(* ===== verification/ProxyProtocolSpec.v ===== *)
(** * What a PROXY protocol header is

    The grammar of both versions, and that [ngx_proxy_protocol_read] accepts exactly what
    begins with such a header; and that the headers that are written are read back. *)

From S2P Require Import Prelude Numeric NumericSpec HttpHeaderLine Sprintf SprintfSpec Inet InetSpec Inet6Spec Inet6Print InetCidr InetSock ProxyProtocol.

(** ** The grammar *)

(** The first end of line of [line ++ CRLF] is the one behind it. *)
Definition no_eol (line : list Z) : Prop := forall a b, line ++ [CR] <> a ++ CR :: LF :: b.

Definition addr_text (l : list Z) : Prop := Forall (fun c => is_addr_char c = true) l.

(** A decimal number of 16 bits. *)
Definition port_text (l : list Z) (v : Z) : Prop := decimal l = Some v /\ v <= 65535.

(** The two bytes of a number. *)
Definition be_16 (v : Z) : list Z := [v / 256; v mod 256].

(** What the bytes behind the first 16 of a header of version 2 say. *)
Definition v2_content (command family transport : Z) (payload : list Z) (pp : option ngx_proxy_protocol_t) : Prop :=
  if negb ((command =? 1) && (transport =? 1)) then pp = None
  else if family =? 1 then
    exists src dst sp dp tlvs, payload = src ++ dst ++ be_16 sp ++ be_16 dp ++ tlvs /\
      length src = 4%nat /\ length dst = 4%nat /\ 0 <= sp < 65536 /\ 0 <= dp < 65536 /\
      pp = Some (PP (inet_text src) (inet_text dst) sp dp)
  else if family =? 2 then
    exists src dst sp dp tlvs src_text dst_text, payload = src ++ dst ++ be_16 sp ++ be_16 dp ++ tlvs /\
      length src = 16%nat /\ length dst = 16%nat /\ 0 <= sp < 65536 /\ 0 <= dp < 65536 /\
      ngx_inet_ntop false src 113 = Ok src_text /\ ngx_inet_ntop false dst 113 = Ok dst_text /\
      pp = Some (PP src_text dst_text sp dp)
  else pp = None.

Inductive header : list Z -> option ngx_proxy_protocol_t -> Prop :=
| Header_unknown line : no_eol line -> header (str "PROXY UNKNOWN" ++ line ++ [CR; LF]) None
| Header_tcp family src dst sp dp v w :
    family = "4"%chr \/ family = "6"%chr -> addr_text src -> addr_text dst -> port_text sp v -> port_text dp w ->
    header (str "PROXY TCP" ++ [family] ++ str " " ++ src ++ str " " ++ dst ++ str " " ++ sp ++ str " " ++ dp ++ [CR; LF])
      (Some (PP src dst v w))
| Header_v2 command family transport payload pp :
    0 <= command < 16 -> 0 <= family < 16 -> 0 <= transport < 16 -> zlen payload < 65536 ->
    v2_content command family transport payload pp ->
    header (signature ++ [0x20 + command; 16 * family + transport] ++ be_16 (zlen payload) ++ payload) pp.

(** ** The pieces of version 1 *)

Lemma strncmp_app m : forall p l, (length m <= length l)%nat ->
  strncmp_eq (p ++ l) (zlen p) m = Ok (bool_decide (take (length m) l = m)).
Proof.
  induction m as [|x m IH]; intros p l Hl; cbn [strncmp_eq]; [by rewrite bool_decide_true|].
  destruct l as [|c l]; [cbn in Hl; lia|]. rewrite <- (Z.add_0_r (zlen p)) at 1. rewrite get_app_r, get_cons_0, Ok_bind by lia.
  cbn [length take]. destruct (Z.eqb_spec c x) as [->|Hcx]; [|by rewrite bool_decide_false by congruence].
  replace (zlen p + 1) with (zlen (p ++ [x])) by (by rewrite zlen_app).
  change (p ++ x :: l) with (p ++ [x] ++ l). rewrite app_assoc, IH by (cbn in Hl; lia).
  f_equal. apply bool_decide_ext. split; congruence.
Qed.

Lemma strncmp_start m l : zlen m <= zlen l -> strncmp_eq l 0 m = Ok (bool_decide (take (length m) l = m)).
Proof. intros H. apply (strncmp_app m []). unfold zlen in H. lia. Qed.

Lemma take_prefix {A} (m l : list A) : take (length m) l = m <-> exists r, l = m ++ r.
Proof.
  split; [|intros [r ->]; by rewrite take_app_length].
  intros H. exists (drop (length m) l). by rewrite <- H at 1; rewrite take_drop.
Qed.

Lemma addr_loop_spec p l r : addr_loop p = Some (l, r) <-> p = l ++ " "%chr :: r /\ addr_text l.
Proof.
  revert l. induction p as [|c p IH]; intros l; cbn [addr_loop].
  { split; [done|]. intros [H _]. by destruct l. }
  destruct (Z.eqb_spec c " "%chr) as [->|Hc].
  { split.
    - intros [= <- <-]. by split; [|apply Forall_nil_2].
    - intros [H Hl]. destruct l as [|d l]; [by injection H as ->|]. injection H as <- _.
      apply Forall_cons_1 in Hl as [Hl _]. discriminate Hl. }
  destruct (is_addr_char c) eqn:Ec; cbn [negb].
  - destruct (addr_loop p) as [[l' r']|] eqn:E.
    + split.
      * intros [= <- <-]. destruct (proj1 (IH l')) as [-> Hl]; [done|]. split; [done|by apply Forall_cons_2].
      * intros [H Hl]. destruct l as [|d l]; [injection H as ->; done|]. injection H as <- H.
        apply Forall_cons_1 in Hl as [_ Hl]. pose proof (proj2 (IH l) (conj H Hl)) as E'. by injection E' as -> ->.
    + split; [done|]. intros [H Hl]. destruct l as [|d l]; [injection H as ->; done|]. injection H as <- H.
      apply Forall_cons_1 in Hl as [_ Hl]. discriminate (proj2 (IH l) (conj H Hl)).
  - split; [done|]. intros [H Hl]. destruct l as [|d l]; [injection H as ->; done|]. injection H as <- H.
    apply Forall_cons_1 in Hl as [Hl _]. congruence.
Qed.

Lemma port_loop_spec sep p l r : port_loop sep p = Some (l, r) <-> p = l ++ sep :: r /\ Forall (fun c => c <> sep) l.
Proof.
  revert l. induction p as [|c p IH]; intros l; cbn [port_loop].
  { split; [done|]. intros [H _]. by destruct l. }
  destruct (Z.eqb_spec c sep) as [->|Hc].
  { split.
    - intros [= <- <-]. by split; [|apply Forall_nil_2].
    - intros [H Hl]. destruct l as [|d l]; [by injection H as ->|]. injection H as <- _. by apply Forall_cons_1 in Hl as [Hl _]. }
  destruct (port_loop sep p) as [[l' r']|] eqn:E.
  - split.
    + intros [= <- <-]. destruct (proj1 (IH l')) as [-> Hl]; [done|]. split; [done|by apply Forall_cons_2].
    + intros [H Hl]. destruct l as [|d l]; [injection H as ->; done|]. injection H as <- H.
      apply Forall_cons_1 in Hl as [_ Hl]. pose proof (proj2 (IH l) (conj H Hl)) as E'. by injection E' as -> ->.
  - split; [done|]. intros [H Hl]. destruct l as [|d l]; [injection H as ->; done|]. injection H as <- H.
    apply Forall_cons_1 in Hl as [_ Hl]. discriminate (proj2 (IH l) (conj H Hl)).
Qed.

Lemma decimal_digits l v : decimal l = Some v -> forallb is_digit l = true /\ 0 <= v.
Proof.
  intros H. pose proof (decimal_nonneg l v H) as [Hv _]. unfold decimal in H. destruct (forallb is_digit l); [by split|].
  by rewrite andb_false_r in H.
Qed.

Lemma port_text_no_sep l v sep : port_text l v -> is_digit sep = false -> Forall (fun c => c <> sep) l.
Proof.
  intros [H _] Hs. apply decimal_digits in H as [H _]. rewrite forallb_forall in H. apply Forall_forall. intros c Hc ->.
  apply list_elem_of_In in Hc. apply H in Hc. congruence.
Qed.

WHAT IS REQUIRED: Begin with the top line of the material and go as far as the line with "Header_tcp family src". Set down those lines exactly, both ends included, and nothing more.

RESPONSE AREA:
(* ===== verification/ProxyProtocolSpec.v ===== *)
(** * What a PROXY protocol header is

    The grammar of both versions, and that [ngx_proxy_protocol_read] accepts exactly what
    begins with such a header; and that the headers that are written are read back. *)

From S2P Require Import Prelude Numeric NumericSpec HttpHeaderLine Sprintf SprintfSpec Inet InetSpec Inet6Spec Inet6Print InetCidr InetSock ProxyProtocol.

(** ** The grammar *)

(** The first end of line of [line ++ CRLF] is the one behind it. *)
Definition no_eol (line : list Z) : Prop := forall a b, line ++ [CR] <> a ++ CR :: LF :: b.

Definition addr_text (l : list Z) : Prop := Forall (fun c => is_addr_char c = true) l.

(** A decimal number of 16 bits. *)
Definition port_text (l : list Z) (v : Z) : Prop := decimal l = Some v /\ v <= 65535.

(** The two bytes of a number. *)
Definition be_16 (v : Z) : list Z := [v / 256; v mod 256].

(** What the bytes behind the first 16 of a header of version 2 say. *)
Definition v2_content (command family transport : Z) (payload : list Z) (pp : option ngx_proxy_protocol_t) : Prop :=
  if negb ((command =? 1) && (transport =? 1)) then pp = None
  else if family =? 1 then
    exists src dst sp dp tlvs, payload = src ++ dst ++ be_16 sp ++ be_16 dp ++ tlvs /\
      length src = 4%nat /\ length dst = 4%nat /\ 0 <= sp < 65536 /\ 0 <= dp < 65536 /\
      pp = Some (PP (inet_text src) (inet_text dst) sp dp)
  else if family =? 2 then
    exists src dst sp dp tlvs src_text dst_text, payload = src ++ dst ++ be_16 sp ++ be_16 dp ++ tlvs /\
      length src = 16%nat /\ length dst = 16%nat /\ 0 <= sp < 65536 /\ 0 <= dp < 65536 /\
      ngx_inet_ntop false src 113 = Ok src_text /\ ngx_inet_ntop false dst 113 = Ok dst_text /\
      pp = Some (PP src_text dst_text sp dp)
  else pp = None.

Inductive header : list Z -> option ngx_proxy_protocol_t -> Prop :=
| Header_unknown line : no_eol line -> header (str "PROXY UNKNOWN" ++ line ++ [CR; LF]) None
| Header_tcp family src dst sp dp v w :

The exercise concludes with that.